Wolf
Müde fuhr sich Wolf mit der Hand über die Stoppeln auf seinen Wangen und sah aus dem kleinen Bullauge. Die Morgensonne funkelte auf dem Wasser der Gracht, auf dem eine Entenmutter und ihre Küken träge vorbei paddelten. Er streckte sich, dann lauschte er. Von Matty war nichts zu hören. Vielleicht schlief er noch.
Vorsichtig stieg er aus dem Bett, zog sich an und schlich dann auf Zehenspitzen in den Hauptraum des Boots. Doch die Sitzbank auf der Matty geschlafen hatte war leer. Die Decke, die Matty benutzt hatte, war ebenfalls weg.

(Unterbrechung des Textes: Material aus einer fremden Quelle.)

(** What was installed is read back: the next read of the same file within the
    chunk returns its bytes. *)
Theorem installed_chunk_reads_back mem key digest size chunk bytes c c' offset target : rtc cache_step new_cache c -> 0 <= chunk <= usize_max ->
  install_chunk sha256 size_of_chunk mem key digest size chunk bytes c = Some (c', Ok tt) ->
  offset / CHUNK_BYTES = chunk -> offset <= size ->
  let start := offset mod CHUNK_BYTES in let n := Z.min (lenZ target) (len bytes - start) in
  exists c'', copy_at key digest size offset target c'
    = Some (c'', Ok (take (Z.to_nat n) (drop (Z.to_nat start) (values bytes)) ++ drop (Z.to_nat n) target, Some n)).
Proof.
  intros Hc%reachable_cache_ok Hchunk Hrun Hoff Hsize start n.
  destruct (triple_run _ _ _ _ _ _ (install_chunk_spec mem key digest size chunk bytes ltac:(lia)) Hc Hrun) as (Hok & Hin & Hlen & f & Hf & (N1 & N2 & N3) & Hh).
  unfold copy_at. rewrite Hoff. destruct (Z.ltb_spec usize_max chunk); [lia|].
  destruct (position_found (same_file key digest size) (values (files c')) f Hf) as (i & g & Hi & Hg & Hgin & Hgp).
  { unfold same_file. by rewrite N1, N2, N3, !Z.eqb_refl, bool_decide_true. }
  assert (g = f) as ->.
  { apply (NoDup_map_unique v_key (values (files c'))); [apply Hok|done|done|]. apply andb_true_iff in Hgp as [[H1%Z.eqb_eq _]%andb_true_iff _]. congruence. }
  unfold op_bind at 1, chunk_digest. rewrite Hi, Hg, Hh. unfold op_bind at 1 2, on_files, op_modify, op_ret at 1. cbn [files chunks].
  rewrite (reposition _ _ _ _ (co_files _ Hok) Hg). cbn [files chunks].
  destruct (position_found (same_chunk key chunk) (values (chunks c')) _ Hin) as (j & e & Hj & He & Hein & Hep).
  { unfold same_chunk. by rewrite !Z.eqb_refl. }
  assert (e = mkCached key chunk bytes) as ->.
  { apply andb_true_iff in Hep as [E1%Z.eqb_eq E2%Z.eqb_eq]. apply (NoDup_map_unique (fun e => (c_key e, c_chunk e)) (values (chunks c'))); [apply Hok|done|done|].
    simpl. congruence. }
  rewrite Hj, He. cbn [c_bytes]. fold start. assert (start <= len bytes) as Hle.
  { rewrite Hlen. unfold chunk_length, start. pose proof (Z.div_mod offset CHUNK_BYTES ltac:(done)) as Hd. rewrite Hoff in Hd.
    pose proof (Z.mod_pos_bound offset CHUNK_BYTES ltac:(done)). lia. }
  split_checked Hx; [|lia]. unfold op_bind, on_chunks. cbn [files chunks]. rewrite (reposition _ _ _ _ (co_chunks _ Hok) He). by eexists.
Qed.
End Cache.

(** ** Witness *)

(** A file of three bytes under key 7; its digest of a chunk is the list of the
    bytes themselves, reversed. *)
Definition cache_hashes : IoBuffer Hash := mkIoBuffer [[3; 2; 1]] 1.
Definition cache_digest : Hash := replicate 32 9.
Definition witness_cache : VerifiedReadCache :=
  let c1 := match install 64 witness_mem 7 cache_digest 3 cache_hashes new_cache with Some (c, _) => c | None => new_cache end in
  match install_chunk (@rev Z) 40 witness_mem 7 cache_digest 3 0 (mkIoBuffer [1; 2; 3] 3) c1 with Some (c, _) => c | None => c1 end.

Lemma reads_are_verified_witness :
  exists c', copy_at 7 cache_digest 3 1 [0; 0; 0; 0] witness_cache = Some (c', Ok ([2; 3; 0; 0], Some 2))
    /\ copied (@rev Z) 7 cache_digest 3 1 witness_cache [0; 0; 0; 0] [2; 3; 0; 0] 2.
Proof.
  assert (rtc (cache_step (@rev Z) 64 40) new_cache witness_cache) as Hreach.
  { eapply rtc_l; [exists (KInstall witness_mem 7 cache_digest 3 cache_hashes), (Ok tt); split; [by vm_compute|vm_compute; reflexivity]|].
    apply rtc_once. exists (KInstallChunk witness_mem 7 cache_digest 3 0 (mkIoBuffer [1; 2; 3] 3)), (Ok tt). split; [done|vm_compute; reflexivity]. }
  destruct (reads_are_verified (@rev Z) 64 40 witness_cache Hreach) as (_ & _ & _ & _ & H).
  destruct (copy_at 7 cache_digest 3 1 [0; 0; 0; 0] witness_cache) as [[c' r]|] eqn:E; [|vm_compute in E; discriminate].
  destruct (H _ _ _ _ _ _ _ E) as (t & found & -> & Hf). vm_compute in E. injection E as <- <- <-. eexists. split; [reflexivity|]. exact Hf.
Defined.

Wolf ging die Holztreppe zum Deck hinauf und zog die frische Morgenluft tief in seine Lungen. Es war frisch, aber nicht mehr so kalt wie noch vor ein paar Wochen. Die Sonne wärmte sein Gesicht und für einen Moment schloss er die Augen und genoss den Anflug von Sommer, der in der Luft lag. Dann trat er ganz hinaus auf das Deck. Matty saß eingewickelt in die Decke auf einem der Stühle.
„Hey, guten Morgen", sagte Wolf und trat neben ihn.

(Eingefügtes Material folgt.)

(** ** Theorems *)

(** C25. A watcher never misses a change. Whatever is watched, unwatched, changed
    and drained, a change below a directory that was watched when it happened,
    and still is, that no drain has told of has an event in the queue, at its
    path or a refresh of the directory, and the queue is reported as pending;
    the queue and the watches stay within their limits. *)
Theorem no_change_is_missed s owed : rtc hint_step no_watch (s, owed) ->
  lenZ (prefixes (STATE s)) <= MAX_PREFIXES /\ lenZ (events (STATE s)) <= MAX_EVENTS
  /\ forall pr path, In (pr, path) owed -> In pr (prefixes (STATE s)) /\ has_pending s = true
       /\ exists k q, In (k, q) (events (STATE s)) /\ (q = pr \/ path = Some q).
Proof.
  intros H. destruct (reachable_hints_ok _ H) as [H1 H2 H3 H4 H5 H6]. cbn [fst snd] in *. split_and!; [done|done|]. intros pr path Hin.
  destruct (H6 _ Hin) as (A & B & _). cbn [fst] in A. split; [done|]. apply told_In in B as ([k q] & He & Ht).
  split.
  - unfold has_pending, changes_pending. rewrite H1. rewrite !bool_decide_false; [done| |]; intros E; [by rewrite E in He|by rewrite E in A].
  - exists k, q. split; [done|]. unfold tells in Ht. apply orb_true_iff in Ht as [Ht|Ht]; apply bool_decide_eq_true in Ht; simpl in Ht; [by left|by right].
Qed.
(* ===== verification/StorageDigest.v ===== *)
(** * Resumable digests (crates/runtime-core/src/storage_digest.rs)

    The host digests files of any length in pieces: the state of a SHA-256
    computation leaves the kernel after every piece as 112 bytes and comes back
    with the next. The compression function, [compress256] of the crate sha2,
    is a parameter. *)

From S2P Require Import Prelude OverlayActivation.

Definition STATE_BYTES : Z := 112.
Definition CHUNK_BYTES : Z := 61440.
Definition MAX_DIGEST_INPUT : Z := STATE_BYTES + CHUNK_BYTES.
Definition MAX_LENGTH : Z := 2 ^ 53 - 1.
Definition INITIAL : list Z :=
  [1779033703; 3144134277; 1013904242; 2773480762; 1359893119; 2600822924; 528734635; 1541459225].

Record State : Type := mkState { words : list Z; st_length : Z; used : nat; pending : list Z }.

Definition new_state : State := mkState INITIAL 0 0 (replicate 64 0).

Definition be_bytes (n : nat) (x : Z) : list Z := rev (le_bytes n x).

Definition decode_state (bytes : list Z) : result State :=
  if negb (lenZ bytes =? STATE_BYTES) then Err EINVAL
  else
    let length := read_u64 bytes 32 in
    let used := read_u32 bytes 40 in
    if (MAX_LENGTH <? length) || (64 <=? used) || negb (used =? length mod 64)
       || negb (forallb (Z.eqb 0) (field 44 4 bytes)) || existsb (fun b => negb (b =? 0)) (drop (48 + Z.to_nat used) bytes)
    then Err EINVAL
    else Ok (mkState (map (fun i => read_u32 bytes (i * 4)) (seq 0 8)) length (Z.to_nat used) (drop 48 bytes)).

Definition encode_state (s : State) : list Z :=
  concat (map (le_bytes 4) (words s)) ++ le_bytes 8 (st_length s) ++ le_bytes 4 (Z.of_nat (used s)) ++ replicate 4 0
  ++ take (used s) (pending s) ++ replicate (64 - used s) 0.

Section Compress.
Variable compress256 : list Z -> list Z -> list Z.

(** [while bytes.len() >= 64]. *)
Fixpoint compress_blocks (fuel : nat) (w bytes : list Z) : list Z * list Z :=
  match fuel with
  | O => (w, bytes)
  | S fuel => if (length bytes <? 64)%nat then (w, bytes) else compress_blocks fuel (compress256 w (take 64 bytes)) (drop 64 bytes)
  end.

(** A slice written at an offset within. *)
Definition overwrite (off : nat) (bytes l : list Z) : list Z := take off l ++ bytes ++ drop (off + length bytes) l.

(** The pending block is filled first. *)
Definition fill_pending (s : State) (bytes : list Z) : State * list Z :=
  if (used s =? 0)%nat then (s, bytes)
  else
    let count := Nat.min (length bytes) (64 - used s) in
    let p := overwrite (used s) (take count bytes) (pending s) in
    let n := (used s + count)%nat in
    (if (n =? 64)%nat then mkState (compress256 (words s) p) (st_length s) 0 (replicate 64 0) else mkState (words s) (st_length s) n p,
     drop count bytes).

Definition update (bytes : list Z) (s : State) : result State :=
  let total := st_length s + lenZ bytes in
  if (u64_max <? total) || (MAX_LENGTH <? total) then Err EINVAL
  else
    let '(s1, rest) := fill_pending (mkState (words s) total (used s) (pending s)) bytes in
    let '(w, rest) := compress_blocks (length rest) (words s1) rest in
    Ok (if bool_decide (rest = []) then mkState w total (used s1) (pending s1)
        else mkState w total (length rest) (overwrite 0 rest (pending s1))).

Definition finish (s : State) : list Z :=
  let block := overwrite (used s) [128] (pending s) in
  let '(w, block) := if (56 <=? used s)%nat then (compress256 (words s) block, replicate 64 0) else (words s, block) in
  let w := compress256 w (overwrite 56 (be_bytes 8 (st_length s * 8)) block) in
  concat (map (be_bytes 4) w).

Definition digest_result (operation : Z) (input : list Z) : result (list Z) :=
  if (operation =? 6) && bool_decide (input = [0]) then Ok (encode_state new_state)
  else if (operation =? 7) && (STATE_BYTES <=? lenZ input) && (lenZ input <=? MAX_DIGEST_INPUT) then
    let? s := decode_state (take 112 input) in
    let? s := update (drop 112 input) s in
    Ok (encode_state s)
  else if operation =? 8 then let? s := decode_state input in Ok (finish s)
  else Err EINVAL.

Definition digest_codec (operation : Z) (input output : list Z) : list Z * result Z :=
  match digest_result operation input with
  | Err e => (output, Err e)
  | Ok bytes =>
      if lenZ output <? lenZ bytes then (output, Err EINVAL)
      else (bytes ++ drop (length bytes) output, Ok (lenZ bytes))
  end.
End Compress.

Matty sah zu ihm hoch. Seine Augen waren gerötet und dunkle Schatten zeigten sich auf seiner Haut. Er sah aus, als ob er keinen Moment geschlafen hatte.
„Wie geht es dir?" fragte Wolf, doch anstelle einer Antwort schälte sich Matty aus der Decke und hielt einen Wolf wohlbekannten Zeichenblock hoch.

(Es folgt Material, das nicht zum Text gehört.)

(** X14. Whatever requests are served, there stays at most one
    availability document per therapist id, each under the id of a
    profile: the availability route replaces the document of the caller's
    profile or inserts it. *)
Theorem availability_stays_sound hash_password verify_password uuid_pool
    llm_send_message (rs : list request) (st : Store) :
  availability_sound st ->
  availability_sound
    (serve_all hash_password verify_password uuid_pool llm_send_message rs st).
Proof.
  apply (serve_all_invariant _ _ _ _ availability_sound).
  intros r st'. apply availability_sound_serve.
Qed.

Lemma availability_stays_sound_witness : availability_sound day_after.
Proof.
  apply (availability_stays_sound demo_hash demo_verify demo_pool demo_llm
           clinic_day clinic).
  split.
  - apply (bool_decide_unpack _). vm_compute. exact I.
  - intros d Hd. cbn in Hd. each_of Hd. exists bob_profile. split; [left|reflexivity].
Defined.

(** X15. No sequence of requests removes or changes a user, a profile, a
    session, a payment or a chat entry: each of the five collections
    afterwards starts with the collection before. *)
Theorem store_only_grows hash_password verify_password uuid_pool
    llm_send_message (rs : list request) (st : Store) :
  extends (store_world st)
    (store_world
       (serve_all hash_password verify_password uuid_pool llm_send_message rs st)).
Proof.
  assert (Htrans : forall w1 w2 w3, extends w1 w2 -> extends w2 w3 -> extends w1 w3).
  { intros w1 w2 w3 (H1 & H2 & H3 & H4 & H5) (K1 & K2 & K3 & K4 & K5).
    repeat split; by etrans. }
  apply (serve_all_invariant _ _ _ _
           (fun st' => extends (store_world st) (store_world st'))).
  - intros r st' Hst'. apply (Htrans _ (store_world st')); [done|].
    destruct (serve_step hash_password verify_password uuid_pool llm_send_message
                r st' _ eq_refl) as [[Hstep _]|[-> _]].
    + by apply world_step_extends.
    + by repeat split.
  - by repeat split.
Qed.

(** ** Sessions and their listing *)

(** X16. A created session appears at the end of the caller's next
    session listing when the caller had fewer than a hundred sessions, and
    not at all otherwise: the listing stops at a hundred and has no further
    page. *)
Theorem created_session_listed uuid_pool session_data current_user w s w' :
  create_session uuid_pool session_data current_user w = (Return s, w') ->
  exists before,
    get_user_sessions current_user w = (Return before, w)
    /\ get_user_sessions current_user w'
       = (Return (if decide (length before < 100)%nat then before ++ [s]
                  else before), w').
Proof.
  intros Hrun. apply create_session_Return_inv in Hrun
    as (p & _ & _ & Hs & _ & _ & _ & _ & Hown & _).
  unfold get_user_sessions. run_handler. eexists. split; [reflexivity|].
  rewrite Hs, find_to_list_snoc. do 2 f_equal.
  set (before := find_to_list _ 100 (sessions w)).
  destruct (decide (length before < 100)%nat) as [Hlt|Hge].
  - by rewrite decide_True.
  - rewrite decide_False; [done|]. tauto.
Qed.

Lemma created_session_listed_witness :
  exists s w' before,
    create_session demo_pool (demo_request "ai" 30 None lit_5_0) alice clinic_world
    = (Return s, w')
    /\ get_user_sessions alice clinic_world = (Return before, clinic_world)
    /\ get_user_sessions alice w' = (Return (before ++ [s]), w').
Proof.
  destruct (create_session demo_pool (demo_request "ai" 30 None lit_5_0) alice
              clinic_world) as [[s|e] w'] eqn:Hrun; [|by vm_compute in Hrun].
  destruct (created_session_listed _ _ _ _ _ _ Hrun) as (before & Hbefore & Hafter).
  exists s, w', before. split; [done|]. split; [done|].
  rewrite Hafter. injection Hbefore as <-. reflexivity.
Defined.

(** ** The ai chat *)

(** X17. A chat message that is not answered leaves the world exactly as
    it was, without a chat entry and without a drawn id; the exception is
    HTTP 404 "AI session not found" when the caller has no ai session under
    the id, and otherwise HTTP 500 with the error text of the provider
    after "AI chat error: ". *)
Theorem ai_chat_failure uuid_pool llm_send_message chat_message current_user
    w e w' :
  ai_chat uuid_pool llm_send_message chat_message current_user w = (Raise e, w') ->
  w' = w
  /\ ((e = HTTPException 404 "AI session not found"
       /\ forall s, s ∈ sessions w -> se_id s = cm_session_id chat_message ->
            se_user_id s = ur_id current_user -> se_session_type s <> "ai")
      \/ (exists s err,
            s ∈ sessions w /\ se_id s = cm_session_id chat_message
            /\ se_user_id s = ur_id current_user /\ se_session_type s = "ai"
            /\ llm_send_message (cm_session_id chat_message)
                 (cm_message chat_message) = inr err
            /\ e = HTTPException 500 ("AI chat error: " +:+ err))).
Proof.
  unfold ai_chat. run_handler.
  destruct (find_one _ (sessions w)) as [s|] eqn:Hfind.
  - apply find_one_Some in Hfind as (Hs & Hid & Hown & Hty).
    destruct (llm_send_message _ _) as [response|err] eqn:Hllm; [done|].
    intros [= <- <-]. split; [done|]. right. by exists s, err.
  - intros [= <- <-]. split; [done|]. left. split; [done|].
    intros s Hs Hid Hown Hty.
    by apply (proj1 (find_one_None _ _) Hfind s Hs).
Qed.

Lemma ai_chat_failure_witness :
  clinic_world = clinic_world
  /\ ((HTTPException 500 "AI chat error: rate limit"
       = HTTPException 404 "AI session not found"
       /\ forall s, s ∈ sessions clinic_world -> se_id s = "s-alice" ->
            se_user_id s = "u-alice" -> se_session_type s <> "ai")
      \/ (exists s err,
            s ∈ sessions clinic_world /\ se_id s = "s-alice"
            /\ se_user_id s = "u-alice" /\ se_session_type s = "ai"
            /\ (inr "rate limit" : string + string) = inr err
            /\ HTTPException 500 "AI chat error: rate limit"
               = HTTPException 500 ("AI chat error: " +:+ err))).
Proof.
  apply (ai_chat_failure demo_pool (fun _ _ => inr "rate limit")
           {| cm_session_id := "s-alice"; cm_message := "hello" |}
           alice clinic_world).
  reflexivity.
Defined.

(** X18. An answered chat message is stored with the text of the caller
    and the answer of the provider, and the chat history of its session,
    read by the caller, ends with it afterwards when the session had fewer
    than a thousand entries; a longer history is returned as before. *)
Theorem ai_chat_then_history uuid_pool llm_send_message chat_message
    current_user w r w' :
  ai_chat uuid_pool llm_send_message chat_message current_user w = (Return r, w') ->
  exists before c,
    get_chat_history (cm_session_id chat_message) current_user w = (Return before, w)
    /\ chat_history w' = chat_history w ++ [c]
    /\ ch_session_id c = cm_session_id chat_message
    /\ ch_user_id c = ur_id current_user
    /\ ch_user_message c = cm_message chat_message
    /\ llm_send_message (cm_session_id chat_message) (cm_message chat_message)
       = inl (ch_ai_response c)
    /\ cr_response r = ch_ai_response c
    /\ get_chat_history (cm_session_id chat_message) current_user w'
       = (Return (if decide (length before < 1000)%nat then before ++ [c]
                  else before), w').
Proof.
  intros Hrun. apply ai_chat_Return_inv in Hrun
    as (s & response & Hs & Hid & Hown & Hty & Hllm & -> & ->).
  destruct (find_one_is_Some
              (fun s => se_id s = cm_session_id chat_message
                        /\ se_user_id s = ur_id current_user)
              (sessions w) s Hs (conj Hid Hown)) as (s0 & Hfind & _).
  unfold get_chat_history. run_handler. cbn [sessions chat_history].
  rewrite Hfind. do 2 eexists. split; [reflexivity|]. split; [reflexivity|].
  cbn [ch_session_id ch_user_id ch_user_message ch_ai_response cr_response].
  repeat (split; [done|]).
  cbn [chat_history]. rewrite find_to_list_snoc. do 2 f_equal.
  set (before := find_to_list _ 1000 (chat_history w)).
  destruct (decide (length before < 1000)%nat) as [Hlt|Hge].
  - by rewrite decide_True.
  - rewrite decide_False; [done|]. tauto.
Qed.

„Hast du das gezeichnet?" fragte Matty und seine Augen bohrten sich in Wolfs. Matty schob herausfordernd das Kinn vor.
Sein Zeichenblock. Wolf schluckte. Sein Herz pochte schmerzhaft gegen seine Rippen. Wo hatte Matty den gefunden? Der war doch in seinem Rucksack gewesen. Er hatte ihn immer bei sich. Ihm rann ein kalter Schauer über den Rücken. Matty hatte seine Zeichnungen gesehen. Die Zeichnungen von ihm.
Sein Mund war so trocken, dass er zwei Mal Schlucken musste, bevor er antworten konnte. „Ich kann das erklären."
„Ach ja?" Matty sah hinab auf den Zeichenblock. Er blätterte zu einer Seite um und hielt eine Zeichnung hoch.
Es war Wolfs Lieblingszeichnung. Sie zeigte Matty, wie er abends in der Bäckerei tanzte. Wolf erinnerte sich noch an den Abend, an dem er sie angefertigt hatte. Es hatte den ganzen Tag geregnet. Die Menschen waren abhetzt durch die Straße gehuscht. Gestresst, genervt und kurzangebunden. Doch inmitten der Dunkelheit der Nacht, dem Regen und der Kälte, hatte Matty getanzt, gesungen und gelacht. Sein Schatten hatte kreiselnde Silhouetten auf die Pfützen gemalt. Mit seiner Freude und Wärme hatte Matty den Abend für Wolf verzaubert.
„Dann erklär es mir", sagte Matty, „denn ich verstehe es nicht." Mattys Stimme klang verletzt, verärgert.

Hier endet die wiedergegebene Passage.